Nichts

[878] Nichts, 1) das Gegentheil von Etwas, Verneinung der Existenz. Obgleich dieser Begriff an sich höchst einfach ist, so ist er doch aus dem Grunde Gegenstand verschiedener Auffassungen geworden, weil die metaphysische Frage nach dem, was in Wahrheit ist u. den wechselnden Erscheinungen zu Grunde liegt, veranlaßt hat, auf den Begriff des Nichtseienden ebenso, wie auf den des Seienden, Unterscheidungen u. nähere Bestimmungen zu übertragen. So nannte schon Plato die Materie, das den Ideen gegenüberstehende Element des Wandels u. Wechsels, ein Nichtseiendes (μὴ ὄν), welches gleichwohl in gewissem Sinne auch als seiend gedacht werden mußte, ein relatives N., im Unterschiede vom absoluten N. Den Verlust gewisser Eigenschaften, welchen die Dinge in ihren Veränderungen erfahren, bezeichnete Aristoteles als Beraubung (Steresis, Privatio), u. daher unterschieden die Scholastiker ein Nihil privativum, ein Nichts, welches sich im Verschwinden eines vorher da gewesenen zu erkennen gibt, von dem Nihil negativum, als dem einfachen Ausdrucke für das Nichtsein überhaupt. Ferner scheint dem Unbestimmten u. Allgemeinen im Vergleich zu dem Bestimmten u. Besonderen etwas zu fehlen; u. wo man das Erstere als die Grundlage des Letzteren betrachtet, kann das Nichts als die Grundlage des Letzteren angesehen werden, wie z.B. Jakob Böhme sagte: Gott außerhalb der Natur u.

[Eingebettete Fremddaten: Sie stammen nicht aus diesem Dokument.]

(* ===== verification/NodeSim.v ===== *)
(** * The CAN node

    [CanNodeLogic] of include/rcr/node_sim.hpp and src/sim/node_sim.cpp: the session,
    sequence and output-lease rules of one CAN node.  It reads no clock; the caller
    passes the receive and decision times. *)

From S2P Require Import Prelude Types CanV1.
Local Open Scope Z_scope.

Record NodeConfig := mkNodeConfig {
  nc_node_id : Z;
  nc_boot_id : Z;
  nc_session_id : Z;
  nc_interlock_ready : bool;
  nc_input_bits : Z;
  nc_fault_code : Z
}.

#[export] Instance NodeConfig_eta : Eta NodeConfig :=
  mkEta _ (fun c => mkNodeConfig (nc_node_id c) (nc_boot_id c) (nc_session_id c)
    (nc_interlock_ready c) (nc_input_bits c) (nc_fault_code c)).

Record HandleResult := mkHandleResult {
  hr_send_status : bool;
  hr_status : WireOutputStatus;
  hr_protocol_reject : bool
}.

(** [HandleResult result{};] *)
Definition no_response : HandleResult :=
  mkHandleResult false (mkWireOutputStatus 0 OutputResult.Applied 0 0 0) false.

Record CanNodeLogic := mkCanNodeLogic {
  nl_config : NodeConfig;
  nl_boot_id : Z;
  nl_session_id : Z;
  nl_hb_seq : Z;
  nl_output_bits : Z;
  nl_lease_active : bool;
  nl_lease_deadline_ns : Z;
  nl_has_accepted_sequence : bool;
  nl_last_accepted_sequence : Z;
  nl_protocol_rejects : Z
}.

#[export] Instance CanNodeLogic_eta : Eta CanNodeLogic :=
  mkEta _ (fun n => mkCanNodeLogic (nl_config n) (nl_boot_id n) (nl_session_id n) (nl_hb_seq n)
    (nl_output_bits n) (nl_lease_active n) (nl_lease_deadline_ns n) (nl_has_accepted_sequence n)
    (nl_last_accepted_sequence n) (nl_protocol_rejects n)).

Definition node_new (config : NodeConfig) : CanNodeLogic :=
  mkCanNodeLogic config
    (if nc_boot_id config =? 0 then 1 else nc_boot_id config)
    (if nc_session_id config =? 0 then 1 else nc_session_id config)
    0 0 false 0 false 0 0.

Definition next_nonzero_u16 (value : Z) : Z := if value =? 65535 then 1 else u16 (value + 1).

Definition drop_lease (n : CanNodeLogic) : CanNodeLogic :=
  n <| nl_output_bits := 0 |> <| nl_lease_active := false |> <| nl_lease_deadline_ns := 0 |>.

Definition node_set_interlock_ready (ready : bool) (n : CanNodeLogic) : CanNodeLogic :=
  let n := n <| nl_config ::= λ c, c <| nc_interlock_ready := ready |> |> in
  if negb ready then drop_lease n else n.

Definition node_set_input_bits (bits : Z) (n : CanNodeLogic) : CanNodeLogic :=
  n <| nl_config ::= λ c, c <| nc_input_bits := bits |> |>.

Definition node_set_fault_code (code : Z) (n : CanNodeLogic) : CanNodeLogic :=
  n <| nl_config ::= λ c, c <| nc_fault_code := code |> |>.

Definition soft_restart (n : CanNodeLogic) : CanNodeLogic :=
  drop_lease
    (n <| nl_boot_id ::= next_nonzero_u16 |> <| nl_session_id ::= next_nonzero_u16 |>
       <| nl_hb_seq := 0 |>)
    <| nl_has_accepted_sequence := false |> <| nl_last_accepted_sequence := 0 |>.

Definition make_heartbeat (n : CanNodeLogic) : CanNodeLogic * WireHeartbeat :=
  (n <| nl_hb_seq ::= λ s, u16 (s + 1) |>,
   mkWireHeartbeat (nc_node_id (nl_config n)) (nl_boot_id n) (nl_session_id n) (nl_hb_seq n)).

Definition make_status (n : CanNodeLogic) : WireNodeStatus :=
  mkWireNodeStatus (nc_node_id (nl_config n)) (nc_interlock_ready (nl_config n))
    (nl_session_id n) (nc_input_bits (nl_config n)) (nc_fault_code (nl_config n)).

Definition expire_output_lease (now_ns : Z) (n : CanNodeLogic) : CanNodeLogic * bool :=
  if negb (nl_lease_active n) || (now_ns <? nl_lease_deadline_ns n) then (n, false)
  else (drop_lease n, true).

(** The outputs after a command: masked bits take the values, others stay. *)
Definition merge_outputs (bits mask values : Z) : Z :=
  u8 (Z.lor (Z.land bits (u8 (Z.lnot mask))) (Z.land values mask)).

Definition apply_command (cmd : WireOutputCommand) (receive_ns now_ns : Z) (n : CanNodeLogic)
    : CanNodeLogic * HandleResult :=
  let '(n, _) := expire_output_lease now_ns n in
  let respond n result mirror :=
    (n, mkHandleResult true
          (mkWireOutputStatus (nc_node_id (nl_config n)) result (nl_session_id n)
             (oc_sequence cmd) mirror) false) in
  let deadline := deadline_from_validity_10ms receive_ns (oc_validity_10ms cmd) in
  if negb (oc_session_id cmd =? nl_session_id n) then
    respond n OutputResult.SessionMismatch (nl_output_bits n)
  else if negb (nc_interlock_ready (nl_config n)) then
    respond n OutputResult.NotReady (nl_output_bits n)
  else if nl_has_accepted_sequence n &&
          negb (seq_newer (oc_sequence cmd) (nl_last_accepted_sequence n)) then
    respond n OutputResult.StaleSequence (nl_output_bits n)
  else if deadline <=? now_ns then
    respond n OutputResult.Expired (nl_output_bits n)
  else
    let bits := merge_outputs (nl_output_bits n) (oc_mask cmd) (oc_values cmd) in
    respond (n <| nl_output_bits := bits |> <| nl_lease_active := true |>
               <| nl_lease_deadline_ns := deadline |> <| nl_has_accepted_sequence := true |>
               <| nl_last_accepted_sequence := oc_sequence cmd |>)
      OutputResult.Applied bits.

Creatur ist ein ewiges N., Oken das Zeichen der Null zum Symbole des Absoluten machte u. Hegel den Satz aussprach: das Sein (das gänzlich unbestimmte) ist N. Namentlich hat, während die antike Welt an dem Satze festhielt: aus Nichts wird Nichts (ex nihilo nihil fit), die Lehre von der Schöpfung aus Nichts vielfache Veranlassung zu Versuchen gegeben, die Bedeutung dieses Nichts, aus welchem Gott die Welt geschaffen habe, zu bestimmen, u. unter Anwendung des aus der antiken Philosophie überlieferten Begriffs der Materie als eines relativen Nichts, d.h. als eines nicht wirklich, sondern möglicherweise Seienden, entstanden darüber verschiedene Meinungen, ob Gott die Materie selbst, od. die Welt nur aus der Materie (ex materia praejacenti)[878] geschaffen habe. 2) (Nihilum), Hüttenproduct; Graues N., s. Tutie; Weißes N. (Nihilum album, Pompholyx), unreines, beim Schmelzen des Zinks im Großen als Sublimat gewonnenes Zinkoxyd, weiße, leichte, lockere Masse, das im Handel vorkommende ist meist verunreinigt, oft ohne Spur von Zinkoxyd, weshalb in der Pharmakopöe stets die Zinkblumen statt dessen anzuwenden sind.

Quelle:
Pierer's Universal-Lexikon, Band 11. Altenburg 1860, S. 878-879.